▶ ACTIVITY
Using the listing below, retype exactly the lines starting at the one with "Record Thread := MkThread" and ending at the one with "(** [loc_sync_process_ind] on", and include both.

▶ SUPPLIED INFORMATION
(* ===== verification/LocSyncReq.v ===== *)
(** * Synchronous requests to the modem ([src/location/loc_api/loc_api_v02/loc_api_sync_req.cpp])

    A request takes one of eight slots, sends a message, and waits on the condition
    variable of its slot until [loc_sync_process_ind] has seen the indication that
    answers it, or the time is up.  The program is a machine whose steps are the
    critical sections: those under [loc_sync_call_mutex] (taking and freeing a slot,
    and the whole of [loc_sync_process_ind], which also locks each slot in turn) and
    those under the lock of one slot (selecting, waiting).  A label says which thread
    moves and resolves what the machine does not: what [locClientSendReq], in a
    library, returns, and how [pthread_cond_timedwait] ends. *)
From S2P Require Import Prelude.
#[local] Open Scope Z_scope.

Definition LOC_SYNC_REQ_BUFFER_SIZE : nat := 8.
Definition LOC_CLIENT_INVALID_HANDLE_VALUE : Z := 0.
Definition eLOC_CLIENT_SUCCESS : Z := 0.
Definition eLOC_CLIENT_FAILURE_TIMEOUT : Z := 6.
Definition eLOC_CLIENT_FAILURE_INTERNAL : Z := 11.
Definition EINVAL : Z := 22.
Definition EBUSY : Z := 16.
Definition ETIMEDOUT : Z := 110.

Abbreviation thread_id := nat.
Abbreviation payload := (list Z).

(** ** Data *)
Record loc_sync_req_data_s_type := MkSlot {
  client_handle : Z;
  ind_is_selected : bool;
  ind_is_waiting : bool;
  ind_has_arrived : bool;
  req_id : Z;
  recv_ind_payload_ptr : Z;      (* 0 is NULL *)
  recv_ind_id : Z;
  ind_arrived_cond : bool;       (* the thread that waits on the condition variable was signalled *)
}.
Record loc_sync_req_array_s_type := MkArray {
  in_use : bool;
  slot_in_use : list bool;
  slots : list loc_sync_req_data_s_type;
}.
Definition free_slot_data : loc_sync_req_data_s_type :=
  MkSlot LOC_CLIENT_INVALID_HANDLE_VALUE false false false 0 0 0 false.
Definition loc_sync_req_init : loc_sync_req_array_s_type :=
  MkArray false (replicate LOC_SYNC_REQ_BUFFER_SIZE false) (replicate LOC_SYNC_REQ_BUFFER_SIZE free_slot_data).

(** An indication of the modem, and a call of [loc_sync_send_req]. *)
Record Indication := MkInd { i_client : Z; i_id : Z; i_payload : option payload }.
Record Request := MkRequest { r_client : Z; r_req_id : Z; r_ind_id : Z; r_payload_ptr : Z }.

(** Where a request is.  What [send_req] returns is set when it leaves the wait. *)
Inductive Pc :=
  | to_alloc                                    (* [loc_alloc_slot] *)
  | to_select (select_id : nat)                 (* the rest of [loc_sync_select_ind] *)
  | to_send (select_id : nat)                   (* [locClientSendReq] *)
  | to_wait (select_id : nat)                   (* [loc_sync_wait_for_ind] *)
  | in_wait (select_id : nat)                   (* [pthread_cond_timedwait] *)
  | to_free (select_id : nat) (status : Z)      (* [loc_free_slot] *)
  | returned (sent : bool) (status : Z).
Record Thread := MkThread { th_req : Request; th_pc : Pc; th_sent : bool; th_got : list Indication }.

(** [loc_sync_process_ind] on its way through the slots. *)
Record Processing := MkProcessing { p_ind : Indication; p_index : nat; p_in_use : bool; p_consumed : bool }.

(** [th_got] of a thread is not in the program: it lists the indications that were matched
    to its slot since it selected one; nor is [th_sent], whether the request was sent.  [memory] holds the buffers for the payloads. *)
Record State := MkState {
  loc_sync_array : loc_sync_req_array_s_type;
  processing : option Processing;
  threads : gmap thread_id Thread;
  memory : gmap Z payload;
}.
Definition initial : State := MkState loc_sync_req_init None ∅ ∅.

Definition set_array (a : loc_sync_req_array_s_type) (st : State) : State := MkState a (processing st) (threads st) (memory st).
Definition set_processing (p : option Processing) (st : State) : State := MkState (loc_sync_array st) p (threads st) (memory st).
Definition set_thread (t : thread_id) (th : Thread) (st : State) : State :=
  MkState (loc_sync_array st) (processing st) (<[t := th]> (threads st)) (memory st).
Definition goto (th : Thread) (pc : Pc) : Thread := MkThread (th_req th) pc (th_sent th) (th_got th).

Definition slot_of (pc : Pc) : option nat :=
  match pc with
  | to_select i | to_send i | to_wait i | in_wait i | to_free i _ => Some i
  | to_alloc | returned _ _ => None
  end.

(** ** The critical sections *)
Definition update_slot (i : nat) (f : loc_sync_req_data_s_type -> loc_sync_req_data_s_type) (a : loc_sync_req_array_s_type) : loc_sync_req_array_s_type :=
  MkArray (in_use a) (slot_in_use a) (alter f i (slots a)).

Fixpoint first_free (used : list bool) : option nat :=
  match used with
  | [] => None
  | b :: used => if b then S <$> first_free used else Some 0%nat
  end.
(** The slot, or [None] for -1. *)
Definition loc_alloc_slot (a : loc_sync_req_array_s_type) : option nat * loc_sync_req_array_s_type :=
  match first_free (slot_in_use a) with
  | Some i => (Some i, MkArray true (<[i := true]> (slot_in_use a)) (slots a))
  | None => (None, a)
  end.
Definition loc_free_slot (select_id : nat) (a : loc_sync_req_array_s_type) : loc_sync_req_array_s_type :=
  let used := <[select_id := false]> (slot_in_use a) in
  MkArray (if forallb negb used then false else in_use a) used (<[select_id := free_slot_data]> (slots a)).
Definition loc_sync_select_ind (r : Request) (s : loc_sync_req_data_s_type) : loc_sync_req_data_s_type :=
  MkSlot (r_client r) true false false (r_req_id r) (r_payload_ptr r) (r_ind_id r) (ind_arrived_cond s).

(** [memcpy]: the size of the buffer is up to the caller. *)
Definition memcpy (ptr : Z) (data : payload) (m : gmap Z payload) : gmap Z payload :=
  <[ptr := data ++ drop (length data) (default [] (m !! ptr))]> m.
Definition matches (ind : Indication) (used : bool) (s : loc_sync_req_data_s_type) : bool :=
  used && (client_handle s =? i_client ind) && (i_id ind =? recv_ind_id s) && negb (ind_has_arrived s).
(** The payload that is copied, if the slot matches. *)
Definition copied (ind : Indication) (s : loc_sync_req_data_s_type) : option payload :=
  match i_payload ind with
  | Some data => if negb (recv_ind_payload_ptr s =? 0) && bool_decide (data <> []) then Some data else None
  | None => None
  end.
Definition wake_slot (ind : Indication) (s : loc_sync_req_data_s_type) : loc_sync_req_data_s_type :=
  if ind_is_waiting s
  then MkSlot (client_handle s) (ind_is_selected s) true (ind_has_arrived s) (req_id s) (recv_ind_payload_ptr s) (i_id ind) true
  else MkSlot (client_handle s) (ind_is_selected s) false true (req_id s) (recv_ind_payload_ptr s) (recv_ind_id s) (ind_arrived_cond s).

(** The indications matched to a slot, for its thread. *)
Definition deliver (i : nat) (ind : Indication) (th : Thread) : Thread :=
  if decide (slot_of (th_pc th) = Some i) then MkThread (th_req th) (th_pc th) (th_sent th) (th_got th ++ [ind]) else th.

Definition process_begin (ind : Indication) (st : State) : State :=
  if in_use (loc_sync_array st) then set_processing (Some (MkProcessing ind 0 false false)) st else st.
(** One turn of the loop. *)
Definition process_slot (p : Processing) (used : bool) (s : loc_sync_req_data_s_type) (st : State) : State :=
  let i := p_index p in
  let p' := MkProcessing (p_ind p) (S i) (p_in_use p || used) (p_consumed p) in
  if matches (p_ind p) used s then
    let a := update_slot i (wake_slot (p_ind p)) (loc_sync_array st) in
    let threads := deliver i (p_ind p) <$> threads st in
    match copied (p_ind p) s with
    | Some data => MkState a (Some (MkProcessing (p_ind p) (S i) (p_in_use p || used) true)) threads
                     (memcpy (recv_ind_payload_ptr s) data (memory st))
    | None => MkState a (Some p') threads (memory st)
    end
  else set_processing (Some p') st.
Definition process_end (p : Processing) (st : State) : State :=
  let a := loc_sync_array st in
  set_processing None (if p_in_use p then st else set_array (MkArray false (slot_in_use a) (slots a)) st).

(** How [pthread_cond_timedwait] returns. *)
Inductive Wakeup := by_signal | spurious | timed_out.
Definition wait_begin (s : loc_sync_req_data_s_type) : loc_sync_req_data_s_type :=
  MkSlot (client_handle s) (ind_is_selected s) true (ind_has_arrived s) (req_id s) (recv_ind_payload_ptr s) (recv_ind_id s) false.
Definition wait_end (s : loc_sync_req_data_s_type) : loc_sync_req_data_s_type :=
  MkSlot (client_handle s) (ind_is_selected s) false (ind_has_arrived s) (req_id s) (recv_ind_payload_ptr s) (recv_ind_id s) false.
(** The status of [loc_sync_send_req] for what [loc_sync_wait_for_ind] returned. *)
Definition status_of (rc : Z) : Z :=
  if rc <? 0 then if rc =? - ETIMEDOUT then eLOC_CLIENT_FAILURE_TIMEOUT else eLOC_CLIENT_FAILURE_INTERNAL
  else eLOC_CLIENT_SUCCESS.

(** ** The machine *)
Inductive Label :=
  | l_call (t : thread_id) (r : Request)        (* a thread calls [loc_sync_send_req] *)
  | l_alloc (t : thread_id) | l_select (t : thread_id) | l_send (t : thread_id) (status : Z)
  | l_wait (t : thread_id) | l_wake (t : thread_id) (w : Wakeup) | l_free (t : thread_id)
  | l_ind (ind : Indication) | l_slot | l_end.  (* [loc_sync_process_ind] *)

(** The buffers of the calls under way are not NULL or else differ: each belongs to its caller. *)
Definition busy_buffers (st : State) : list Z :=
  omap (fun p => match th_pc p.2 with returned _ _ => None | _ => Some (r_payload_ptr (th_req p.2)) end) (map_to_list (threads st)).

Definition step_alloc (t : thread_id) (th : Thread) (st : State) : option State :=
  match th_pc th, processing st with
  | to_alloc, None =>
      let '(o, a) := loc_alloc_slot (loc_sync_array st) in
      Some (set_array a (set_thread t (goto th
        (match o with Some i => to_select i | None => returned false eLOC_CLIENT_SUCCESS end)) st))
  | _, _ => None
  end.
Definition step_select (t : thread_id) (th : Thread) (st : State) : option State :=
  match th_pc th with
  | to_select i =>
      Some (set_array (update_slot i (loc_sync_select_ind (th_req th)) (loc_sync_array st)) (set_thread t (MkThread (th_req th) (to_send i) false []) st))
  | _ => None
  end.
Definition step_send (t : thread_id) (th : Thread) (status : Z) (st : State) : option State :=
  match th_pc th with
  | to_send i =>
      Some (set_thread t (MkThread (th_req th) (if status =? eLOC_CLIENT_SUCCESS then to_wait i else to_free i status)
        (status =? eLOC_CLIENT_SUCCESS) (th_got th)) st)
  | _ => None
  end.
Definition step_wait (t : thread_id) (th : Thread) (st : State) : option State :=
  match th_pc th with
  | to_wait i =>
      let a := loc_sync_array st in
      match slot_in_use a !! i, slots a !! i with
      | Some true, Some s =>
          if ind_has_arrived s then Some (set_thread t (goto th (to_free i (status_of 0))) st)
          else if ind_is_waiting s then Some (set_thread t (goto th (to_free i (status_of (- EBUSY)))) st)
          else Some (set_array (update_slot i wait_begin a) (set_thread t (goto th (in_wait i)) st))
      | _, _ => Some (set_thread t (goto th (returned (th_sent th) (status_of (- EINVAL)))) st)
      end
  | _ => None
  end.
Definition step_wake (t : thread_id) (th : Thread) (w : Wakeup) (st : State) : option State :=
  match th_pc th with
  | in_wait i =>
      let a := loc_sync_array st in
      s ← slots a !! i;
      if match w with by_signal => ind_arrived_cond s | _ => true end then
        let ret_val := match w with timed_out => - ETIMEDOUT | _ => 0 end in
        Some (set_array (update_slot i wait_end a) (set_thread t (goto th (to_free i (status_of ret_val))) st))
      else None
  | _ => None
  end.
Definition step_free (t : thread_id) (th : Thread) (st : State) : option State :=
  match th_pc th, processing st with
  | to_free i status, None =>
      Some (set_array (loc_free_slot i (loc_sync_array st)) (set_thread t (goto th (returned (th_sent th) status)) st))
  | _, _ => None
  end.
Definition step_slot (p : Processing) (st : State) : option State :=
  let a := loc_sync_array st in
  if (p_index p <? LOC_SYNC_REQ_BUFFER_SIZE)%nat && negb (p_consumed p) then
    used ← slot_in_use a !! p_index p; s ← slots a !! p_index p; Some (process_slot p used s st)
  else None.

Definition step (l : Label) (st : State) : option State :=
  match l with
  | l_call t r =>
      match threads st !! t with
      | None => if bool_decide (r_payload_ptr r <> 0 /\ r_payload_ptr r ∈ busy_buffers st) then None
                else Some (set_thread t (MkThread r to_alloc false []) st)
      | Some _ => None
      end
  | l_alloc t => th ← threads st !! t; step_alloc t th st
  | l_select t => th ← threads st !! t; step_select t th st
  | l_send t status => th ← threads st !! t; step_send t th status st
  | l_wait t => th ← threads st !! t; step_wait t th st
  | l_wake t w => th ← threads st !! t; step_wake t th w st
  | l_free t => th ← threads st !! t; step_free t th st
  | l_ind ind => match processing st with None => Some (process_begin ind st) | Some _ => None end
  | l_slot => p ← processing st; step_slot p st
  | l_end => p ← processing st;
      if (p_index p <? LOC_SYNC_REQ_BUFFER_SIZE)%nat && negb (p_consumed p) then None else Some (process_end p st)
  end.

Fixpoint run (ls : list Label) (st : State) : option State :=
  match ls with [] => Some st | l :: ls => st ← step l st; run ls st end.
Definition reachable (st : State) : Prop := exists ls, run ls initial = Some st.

▶ RESULT OF THIS EXERCISE
Record Thread := MkThread { th_req : Request; th_pc : Pc; th_sent : bool; th_got : list Indication }.

(** [loc_sync_process_ind] on its way through the slots. *)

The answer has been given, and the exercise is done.